*** Opening of Exercise data ***
(** Within the window the rule only moves its time of last use. *)
Lemma persist_act_quiet now act : pa_base_to act ≠ 0 → 0 < pa_pto act → 0 <= pa_lts act → pa_lts act <= now <= pa_lts act + pa_pto act → now < 18446744073709551616 →
  persist_act now act = act <| pa_lts := now |>.
Proof.
  intros Hb Hp Hl Hn Hn64. unfold persist_act. rewrite (proj2 (Z.eqb_neq _ _) Hb). cbn [orb]. rewrite u64_small by lia.
  replace (now - pa_lts act >? pa_pto act) with false by lia. by replace (pa_pto act =? 0) with false by lia.
Qed.

Lemma persist_run act ps eps : pa_sel_type act = NAT_LB_SEL_RR_PERSIST → pa_base_to act ≠ 0 → 0 < pa_pto act → 0 <= pa_lts act →
  gaps_within (pa_pto act) (pa_lts act) ps → sel_run ps act eps = (persist_slot act ∘ nr_xf) <$> ps.
Proof.
  revert act. induction ps as [|p ps IH]; intros act Ht Hb Hp Hl Hg; [done|]. cbn in Hg. destruct Hg as (Hg1 & Hg2 & Hg3).
  cbn [sel_run]. rewrite persist_dispatch by done. rewrite persist_act_quiet by done.
  change (persist_slot (act <| pa_lts := nr_now p |>) (nr_xf p)) with (persist_slot act (nr_xf p)). cbn [fmap list_fmap compose].
  rewrite IH by (cbn; first [done|lia]). done.
Qed.

(** Source persistence: from a rule's first packet at [t0] on, for as
    long as the rule is never idle for more than its persistence timeout, two
    packets from the same IPv4 source get the same slot, whoever else uses the
    rule meanwhile. *)
Theorem persistence_sticky act eps p0 ps i j p q : pa_sel_type act = NAT_LB_SEL_RR_PERSIST → 0 <= pa_pto act →
  0 < nr_now p0 < 18446744073709551616 → pa_base_to act = 0 →
  gaps_within (if pa_pto act =? 0 then NAT_LB_PERSIST_TIMEOUT else pa_pto act) (nr_now p0) ps →
  (p0 :: ps) !! i = Some p → (p0 :: ps) !! j = Some q → addr4 (x_saddr (nr_xf p)) = addr4 (x_saddr (nr_xf q)) →
  ∃ s, sel_run (p0 :: ps) act eps !! i = Some s ∧ sel_run (p0 :: ps) act eps !! j = Some s.
Proof.
  intros Ht Hp0 Hnow Hb Hg Hi Hj Hsrc. set (act1 := persist_act (nr_now p0) act).
  assert (H1 : pa_sel_type act1 = NAT_LB_SEL_RR_PERSIST ∧ pa_base_to act1 = nr_now p0 ∧ pa_lts act1 = nr_now p0 ∧
               pa_pto act1 = if pa_pto act =? 0 then NAT_LB_PERSIST_TIMEOUT else pa_pto act).
  { unfold act1, persist_act. rewrite Hb. cbn. destruct (pa_pto act =? 0); cbn; done. }
  destruct H1 as (H1 & H2 & H3 & H4).
  assert (Hpos : 0 < pa_pto act1) by (rewrite H4; destruct (Z.eqb_spec (pa_pto act) 0); unfold NAT_LB_PERSIST_TIMEOUT; lia).
  assert (Hrun : sel_run (p0 :: ps) act eps = (persist_slot act1 ∘ nr_xf) <$> (p0 :: ps)).
  { cbn [sel_run]. rewrite persist_dispatch by done. fold act1. rewrite persist_run; [done|done|lia|done|lia|by rewrite H3, H4]. }
  rewrite Hrun, !list_lookup_fmap, Hi, Hj. cbn. eexists. split; [done|]. unfold persist_slot, sbyte. by rewrite Hsrc.
Qed.

(** ** Examples *)

(** A rule with slots 0, 1 and 3 taking traffic. *)
Definition demo_slot (i : nat) : nxfrm_inf :=
  nxfrm_zero <| nx_inactive := if bool_decide (i ∈ [0; 1; 3]%nat) then 0 else 1 |> <| nat_xip := (10 + Z.of_nat i, 0, 0, 0) |> <| nat_xport := 8080 |>.
Definition demo_rule (sel_type : Z) : dp_proxy_tacts :=
  mk_dp_proxy_tacts DP_SET_DNAT 7 0 0 0 4 0 0 0 2 sel_type 0 0 0 (0, 0, 0) (demo_slot <$> seq 0 32) 2 0.
Definition demo_req (now src : Z) : nreq := mk_nreq 5 now (xfi_zero <| x_saddr := (src, 0, 0, 0) |>).
Definition demo_eps : ep_table := {[ 7 := mk_dp_nat_epacts 0 ([3; 1; 0; 1] ++ replicate 28 0) 0 0 0 0 ]}.

Lemma demo_rule_ok t : rule_ok (demo_rule t).
Proof. repeat split; try done. Qed.

Lemma round_robin_exact_witness : ∃ order, order ≡ₚ [0; 1; 3] ∧ sel_run (replicate 6 (demo_req 1 1)) (demo_rule NAT_LB_SEL_RR) ∅ = order ++ order.
Proof.
  destruct (round_robin_exact (demo_rule NAT_LB_SEL_RR) ∅) as (order & Hp & H); [apply demo_rule_ok|by left|by vm_compute|].
  exists order. split; [exact Hp|]. rewrite (H 2%nat) by (vm_compute; reflexivity). cbn [rounds]. by rewrite app_nil_r.
Defined.

Lemma selected_slot_active_witness : (dp_sel_nat_ep 2 1 xfi_zero (demo_rule NAT_LB_SEL_HASH) ∅).1.1 ∈ [0; 1; 3].
Proof. apply (selected_slot_active 2 1 xfi_zero (demo_rule NAT_LB_SEL_HASH) ∅); [apply demo_rule_ok|by vm_compute|by right; left]. Defined.

Lemma least_connections_exact_witness : lc_best (demo_slot <$> seq 0 32) ([3; 1; 0; 1] ++ replicate 28 0) LC_SLOTS 1.
Proof.
  pose proof (least_connections_exact 0 1 xfi_zero (demo_rule NAT_LB_SEL_LC) demo_eps (mk_dp_nat_epacts 0 ([3; 1; 0; 1] ++ replicate 28 0) 0 0 0 0) eq_refl eq_refl) as [H _].
  replace (dp_sel_nat_ep 0 1 xfi_zero (demo_rule NAT_LB_SEL_LC) demo_eps).1.1 with 1 in H by (vm_compute; reflexivity). exact H.
Defined.

Lemma persistence_sticky_witness :
  ∃ s, sel_run [demo_req 5 77; demo_req 9 12; demo_req 11 77] (demo_rule NAT_LB_SEL_RR_PERSIST) ∅ !! 0%nat = Some s ∧
       sel_run [demo_req 5 77; demo_req 9 12; demo_req 11 77] (demo_rule NAT_LB_SEL_RR_PERSIST) ∅ !! 2%nat = Some s.
Proof.
  apply (persistence_sticky (demo_rule NAT_LB_SEL_RR_PERSIST) ∅ (demo_req 5 77) [demo_req 9 12; demo_req 11 77] 0 2 (demo_req 5 77) (demo_req 11 77));
    [reflexivity|done|done|reflexivity|cbn; unfold NAT_LB_PERSIST_TIMEOUT; lia|reflexivity|reflexivity|reflexivity].
Defined.

(** With no slot taking traffic the persistent selector still names one. *)
Example persist_names_inactive :
  let act := (demo_rule NAT_LB_SEL_RR_PERSIST) <| pa_nxfrms := replicate 32 (nxfrm_zero <| nx_inactive := 1 |>) |> in
  active_slots act = [] ∧ in_slots (dp_sel_nat_ep 0 5 xfi_zero act ∅).1.1 = true.
Proof. split; vm_compute; reflexivity. Qed.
*** Close of Exercise data ***
* [What is expected]:
The requested lines run from the one with "active_slots act = []" through the last line of the records. Return them exactly.

* [Your response]:
  active_slots act = [] ∧ in_slots (dp_sel_nat_ep 0 5 xfi_zero act ∅).1.1 = true.
Proof. split; vm_compute; reflexivity. Qed.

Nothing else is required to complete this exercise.